There’s a line from “The Unabridged Journals of Sylvia Plath” that, since reading it years ago, has carved its way into my long-term memory: “God, how I ricochet between certainties and doubts.”
While I do my share of vacillating between surety and skepticism, I find myself thinking of this quote just as often during other experiences of ricochet: between excitement over snowy days and utter loathing of the sub-freezing temperatures; between eagerness to make new friends and a desire to never talk to someone unfamiliar again; between ambitions to wake up with the sun and an impulse to stay in bed with a pillow over my face until my alarm forces me to reckon with the day.
Recently, I’ve been bouncing back and forth between experiencing utter contentment with the life I’ve settled into in my young-ish adulthood, and feeling, frankly, somewhat unsatisfied with my current circumstances.
As someone who wants to live a life marked by gratitude and contentment, the feelings of dissatisfaction are unsettling, and so I’ve been doing a lot of reflecting lately about the primary restraining and driving forces to happiness in my present life. Considering what moves me in the direction of dissatisfaction, and then what turns me around towards contentment, helps me to figure out action steps I can take that support the latter and deter the former.
Understanding that comparison does nothing for my own contentment
You know that saying, often attributed to Theodore Roosevelt: “comparison is the thief of joy”? For me it’s true.
Here’s an example: I recently went back to school and made a career change, a decision with which I’m thrilled on a professional level, as I find my new work as a psychotherapist intellectually and emotionally stimulating. However, I was a bit dismayed to learn how dismal the pay is for such a role. In a nutshell: I’m a licensed social worker with two masters degrees, and on my full-time salary, my family is eligible for governmental benefits like the WIC program.
We are lucky to live in a rural area with a low cost of living, and thanks to a whole lot of privilege, we have minimal debt, so we can survive on the terrible pay, and indeed, enjoy carefully selected splurges like a family pool membership or going out for ice cream. We like our life!
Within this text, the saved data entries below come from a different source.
(** * Teacher duty roster: the schedule generator and the state handlers

    A shallow embedding of [src/App.tsx]: the calendar helpers
    ([getDatesInMonth], [formatDate]), the schedule effect of the [App]
    component with its inner [generateSchedule], and the handlers that
    mutate the roster, the override map ([manualChanges]) and the colour map.

    [src/App.tsx] holds two versions of the component, one after the
    other; the embedding follows the first one (local-time dates).  The
    loop of the generator and the handlers are the same in both.

    Modelling choices.
    - The program builds its [Date] objects from a year, a month and a
      day.  Such a date denotes the first local time of a calendar day: the
      local midnight, or, on a day whose midnight the host's time zone
      skips (daylight saving time starting at 00:00), the end of the gap.
      It is modelled by its local calendar fields ([getFullYear],
      [getMonth] (0-based), [getDate]); two such dates compare by time
      value as their fields do, in lexicographic order.
    - [setDate] keeps the time of day.  The pointer that the loop of the
      generator steps with [setDate] is therefore a [Moment]: a calendar
      day and a time within that day.  Once it has crossed a skipped
      midnight it stays at the end of the gap (01:00), and the loop test,
      which compares time values, fails on the last day of the visible
      month.  The host's time zone enters as the parameter [Zone], the
      length of the gap at the midnight of each day; [everyMidnight] is a
      zone that skips no midnight.  The dates of [getDatesInMonth] are
      stepped in the same way, but the program reads their fields only,
      except in [date < globalStartDate]: there a date of the same day as
      the start date is never the earlier one, whatever its time of day,
      so that the comparison is the comparison of the fields.
    - The model covers the range in which ECMAScript time values are valid
      and numbers are exact, and zones whose gaps at midnight are shorter
      than a day.
    - [new Date(y, m, d)] follows ECMAScript: a year in 0..99 means
      1900 + y, the month overflows into the year, and the day is an offset
      from the first of the month ([new Date(y, m + 1, 0)] is the last day
      of month m).
    - [scheduleStartDate.split('-').map(Number)] is not modelled: the three
      numbers it yields are the inputs [startYear], [startMonth],
      [startDay] of the generator.
    - A JavaScript object used as a dictionary is a [gmap string _]; the
      [Map] objects of the generator as well.
    - Reading [.id] of [undefined] throws; a [while] loop is run with fuel.
      Both are visible in the result type [Outcome]. *)

From stdpp Require Import gmap strings list fin_maps pretty.
From Stdlib Require Import ZArith Lia Ascii.

Local Open Scope Z_scope.

(* ===================================================================== *)
(** ** Results of effectful code *)
(* ===================================================================== *)

Inductive Outcome (A : Type) : Type :=
  | Returned (a : A)
  | TypeError
  | OutOfFuel.

Arguments Returned {A} a.
Arguments TypeError {A}.
Arguments OutOfFuel {A}.

Definition Outcome_bind {A B : Type} (f : A -> Outcome B) (m : Outcome A) : Outcome B :=
  match m with
  | Returned a => f a
  | TypeError => TypeError
  | OutOfFuel => OutOfFuel
  end.

Notation "'let!' x ':=' m 'in' k" := (Outcome_bind (fun x => k) m)
  (at level 10, x name, m at level 100, k at level 200).

(* ===================================================================== *)
(** ** Calendar dates *)
(* ===================================================================== *)

Module Calendar.

Record Date : Type := mkDate { getFullYear : Z; getMonth : Z; getDate : Z }.

#[global] Instance Date_eq_dec : EqDecision Date.
Proof. solve_decision. Defined.

Definition isLeapYear (y : Z) : bool :=
  (y mod 4 =? 0) && (negb (y mod 100 =? 0) || (y mod 400 =? 0)).

(** Number of days of month [m] (0-based) of year [y]. *)
Definition daysInMonth (y m : Z) : Z :=
  if m =? 1 then (if isLeapYear y then 29 else 28)
  else if (m =? 3) || (m =? 5) || (m =? 8) || (m =? 10) then 30
  else 31.

(** [date.setDate(date.getDate() + 1)] *)
Definition nextDay (d : Date) : Date :=
  if getDate d <? daysInMonth (getFullYear d) (getMonth d)
  then mkDate (getFullYear d) (getMonth d) (getDate d + 1)
  else if getMonth d <? 11
  then mkDate (getFullYear d) (getMonth d + 1) 1
  else mkDate (getFullYear d + 1) 0 1.

(** [date.setDate(date.getDate() - 1)] *)
Definition prevDay (d : Date) : Date :=
  if 1 <? getDate d
  then mkDate (getFullYear d) (getMonth d) (getDate d - 1)
  else if 0 <? getMonth d
  then mkDate (getFullYear d) (getMonth d - 1)
              (daysInMonth (getFullYear d) (getMonth d - 1))
  else mkDate (getFullYear d - 1) 11 31.

Definition addDays (k : Z) (d : Date) : Date :=
  if 0 <=? k then Nat.iter (Z.to_nat k) nextDay d
  else Nat.iter (Z.to_nat (- k)) prevDay d.

(** The year a [Date] constructor call means by its first argument. *)
Definition fullYear (y : Z) : Z :=
  if (0 <=? y) && (y <=? 99) then 1900 + y else y.

(** [new Date(y, m, d)] *)
Definition newDate (y m d : Z) : Date :=
  addDays (d - 1) (mkDate (fullYear y + m / 12) (m mod 12) 1).

Definition Date_compare (a b : Date) : comparison :=
  match getFullYear a ?= getFullYear b with
  | Eq => match getMonth a ?= getMonth b with
          | Eq => getDate a ?= getDate b
          | c => c
          end
  | c => c
  end.

(** [a < b], [a <= b] and [a > b] on dates *)
Definition Date_ltb (a b : Date) : bool :=
  match Date_compare a b with Lt => true | _ => false end.
Definition Date_leb (a b : Date) : bool :=
  match Date_compare a b with Gt => false | _ => true end.
Definition Date_gtb (a b : Date) : bool := Date_ltb b a.

(** The host's time zone, as far as the program meets it: [zone d] is the
    number of milliseconds of local time that do not exist from 00:00 of
    the day [d] on.  It is 3600000 on the day daylight saving time starts
    in a zone that moves its clocks from 00:00 to 01:00 (Africa/Cairo,
    Asia/Beirut, America/Havana), and 0 on a day whose midnight exists. *)
Definition Zone : Type := Date -> Z.

(** A zone in which every local midnight exists. *)
Definition everyMidnight : Zone := fun _ => 0.

(** The value of a [Date] object after [setDate]: its calendar day and its
    local time within that day, in milliseconds. *)
Record Moment : Type := mkMoment { dayOf : Date; timeWithinDay : Z }.

(** The local time that a request for the time [t] of the day [d] gives
    ([LocalTime(UTC(t))]): a time that the zone skips is read with the
    offset before the gap, which moves it forward by the length of the
    gap. *)
Definition settle (zone : Zone) (d : Date) (t : Z) : Z :=
  if t <? zone d then t + zone d else t.

(** The time value of a date built from a year, a month and a day; also
    [new Date(date)] for such a date. *)
Definition momentOf (zone : Zone) (d : Date) : Moment :=
  mkMoment d (settle zone d 0).

(** [p.setDate(p.getDate() + 1)] on a time value: the next day at the same
    time of day. *)
Definition setNextDate (zone : Zone) (p : Moment) : Moment :=
  let d := nextDay (dayOf p) in mkMoment d (settle zone d (timeWithinDay p)).

(** [a <= b] on time values of the same zone *)
Definition Moment_leb (a b : Moment) : bool :=
  match Date_compare (dayOf a) (dayOf b) with
  | Lt => true
  | Eq => timeWithinDay a <=? timeWithinDay b
  | Gt => false
  end.

(** [s.padStart(n, c)] for a one-character filler *)
Definition padStart (n : nat) (c : Ascii.ascii) (s : string) : string :=
  Nat.iter (n - String.length s) (String c) s.

(** [formatDate]: the key ['YYYY-MM-DD'] of a date *)
Definition formatDate (date : Date) : string :=
  let year := pretty (getFullYear date) in
  let month := padStart 2 "0"%char (pretty (getMonth date + 1)) in
  let day := padStart 2 "0"%char (pretty (getDate date)) in
  year +:+ "-" +:+ month +:+ "-" +:+ day.

(** The loop of [getDatesInMonth]. *)
Fixpoint getDatesLoop (fuel : nat) (date : Date) (month : Z) : Outcome (list Date) :=
  match fuel with
  | O => OutOfFuel
  | S fuel' =>
      if getMonth date =? month
      then let! dates := getDatesLoop fuel' (nextDay date) month in Returned (date :: dates)
      else Returned []
  end.
(* ===================================================================== *)
(* TalentMatch-NLP: a shallow embedding of the matching engine           *)
(*                                                                       *)
(*   app/services/admin_parameter_service.py   (Module AdminParams)      *)
(*   app/api/enhanced_admin_router.py          (Module AdminParams)      *)
(*   app/services/embedding_service.py         (Module Embedding)        *)
(*   app/api/match_router.py                   (Modules Reindex, Cosine, *)
(*                                              Matching)                *)
(*   app/api/job_router.py, web_app.py,                                  *)
(*   demo_app.py                               (Module Matching)         *)
(*                                                                       *)
(* Configuration values are Python ints and binary64 floats, with the    *)
(* float arithmetic of the validation carried out on primitive floats.   *)
(* The skill-overlap scores are exact rationals (Q), the embeddings used *)
(* for the cosine are real vectors (R), index distances are exact.       *)
(* Python dicts are stdpp finite maps; exceptions are explicit results.  *)
(* A method that a handler looks up on the embedding service and that    *)
(* the class does not define is a failed lookup (AttributeError).        *)
(* ===================================================================== *)

From Stdlib Require Import ZArith QArith Qabs Qround Lia Lra Ascii String.
From Stdlib Require Import Reals Qreals Sorted Psatz.
From Stdlib Require Floats.
From stdpp Require Import gmap strings list.

Open Scope string_scope.
Open Scope list_scope.

(* ===================================================================== *)
(* Python string operations                                              *)
(* ===================================================================== *)

Module Text.

(** [str.isspace] on one character, for ASCII text: space, the controls
    TAB LF VT FF CR and the separators FS GS RS US. *)
Definition is_space (c : ascii) : bool :=
  let n := nat_of_ascii c in
  (n =? 32)%nat || ((9 <=? n)%nat && (n <=? 13)%nat)
  || ((28 <=? n)%nat && (n <=? 31)%nat).

(** [str.lower] on ASCII text. *)
Definition lower_char (c : ascii) : ascii :=
  let n := nat_of_ascii c in
  if ((65 <=? n)%nat && (n <=? 90)%nat)%bool then ascii_of_nat (n + 32) else c.

Fixpoint lower (s : string) : string :=
  match s with
  | EmptyString => EmptyString
  | String c s' => String (lower_char c) (lower s')
  end.

Fixpoint lstrip (s : string) : string :=
  match s with
  | EmptyString => EmptyString
  | String c s' => if is_space c then lstrip s' else s
  end.

Fixpoint rstrip (s : string) : string :=
  match s with
  | EmptyString => EmptyString
  | String c s' =>
      match rstrip s' with
      | EmptyString => if is_space c then EmptyString else String c EmptyString
      | r => String c r
      end
  end.

(** [s.strip()] *)
Definition strip (s : string) : string := rstrip (lstrip s).

(** [sep.join(parts)] *)
Fixpoint join (sep : string) (parts : list string) : string :=
  match parts with
  | [] => EmptyString
  | [p] => p
  | p :: rest => p +:+ sep +:+ join sep rest
  end.

(** [s[:n]] *)
Fixpoint take_chars (n : nat) (s : string) : string :=
  match n, s with
  | O, _ => EmptyString
  | _, EmptyString => EmptyString
  | S n', String c s' => String c (take_chars n' s')
  end.

(** [needle in hay] for strings. *)
Fixpoint contains (needle hay : string) : bool :=
  String.prefix needle hay ||
  match hay with
  | EmptyString => false
  | String _ hay' => contains needle hay'
  end.

(** Every character is white space: what [not s.strip()] tests. *)
Fixpoint all_space (s : string) : bool :=
  match s with
  | EmptyString => true
  | String c s' => is_space c && all_space s'
  end.

Lemma lstrip_all_space s : all_space s = true -> lstrip s = EmptyString.
Proof.
  induction s as [|c s IH]; simpl; [done|].
  intros [Hc Hs]%andb_true_iff. rewrite Hc. auto.
Qed.

Lemma lstrip_head s :
  match lstrip s with
  | EmptyString => all_space s = true
  | String c _ => is_space c = false
  end.
Proof.
  induction s as [|c s IH]; simpl; [done|].
  destruct (is_space c) eqn:Hc; [|done].
  destruct (lstrip s); simpl; [done|exact IH].
Qed.

Lemma rstrip_empty s : rstrip s = EmptyString -> all_space s = true.
Proof.
  induction s as [|c s IH]; simpl; [done|].
  destruct (rstrip s); [|discriminate].
  destruct (is_space c); [|discriminate]. intros _. by rewrite IH.
Qed.

(** [strip] yields the empty string exactly on white-space-only text. *)
Lemma strip_empty_iff s : strip s = EmptyString <-> all_space s = true.
Proof.
  unfold strip. split.
  - intros H. apply rstrip_empty in H.
    pose proof (lstrip_head s) as Hh.
    destruct (lstrip s) as [|c r]; [done|].
    simpl in H. rewrite Hh in H. discriminate.
  - intros H. by rewrite lstrip_all_space.
Qed.

Lemma all_space_app (a b : string) :
  all_space (a +:+ b) = all_space a && all_space b.
Proof.
  induction a as [|c a IH]; simpl; [done|]. by rewrite IH, andb_assoc.
Qed.

Lemma all_space_join (parts : list string) :
  all_space (join " " parts) = forallb all_space parts.
Proof.
  induction parts as [|p rest IH]; [done|].
  destruct rest as [|q rest].
  - simpl. by rewrite andb_true_r.
  - change (join " " (p :: q :: rest))
      with (p +:+ " " +:+ join " " (q :: rest)).
    rewrite !all_space_app, IH. reflexivity.
Qed.

End Text.

(* ===================================================================== *)
(* Python numbers                                                        *)
(* ===================================================================== *)

Module Numeric.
But when I start to compare my financial situation to that of relatives who work in medicine or business, I start to get cranky. Many of them don’t work any harder than I do, and their work isn’t intrinsically more valuable than mine (or than my husband’s unpaid labor as a stay-at-home parent); why should they make enough to take vacations, get takeout regularly, and save for their children’s education while my family is barely making ends meet?
There’s no way around it: Comparing my situation to that of peers puts me in a decidedly negative mental space.
Recognizing that gratitude fosters my contentment
It’s cliche, but intentionally considering all for which I have to be grateful is a surefire way to maximize my contentment. I have found that the more specific I am with my gratitude, the more happy and settled I feel within my life. I’m grateful to have a front porch that faces a quiet street and contains the most comfortable porch swing known to humans. I’m grateful to have access to basically any book I want to read through my library system’s excellent electronic book catalog. I’m grateful for the big windows that allow natural light to fill our home. I’m grateful for a short, easy commute.
In other words, I’m deeply grateful for the “big” things in life — the health of my loved ones and myself, life-giving friendships, access to nutritious food — but it’s in noticing the specific things that make my “everydays” more pleasurable that lead to an ongoing sense of contentment.
If comparison steals joy, and gratitude cultivates it, then the path to contentment in a life that is overall marked by good fortune (again, I’m not reckoning with systemic oppression, a trauma history, or any number of other major life challenges) isn’t so hard to navigate. It involves noticing in an ongoing and unrelenting way all for which I have to be grateful, and placing those things at the center of my mind. In doing so, I leave little space for comparison and the dissatisfaction to which it leads.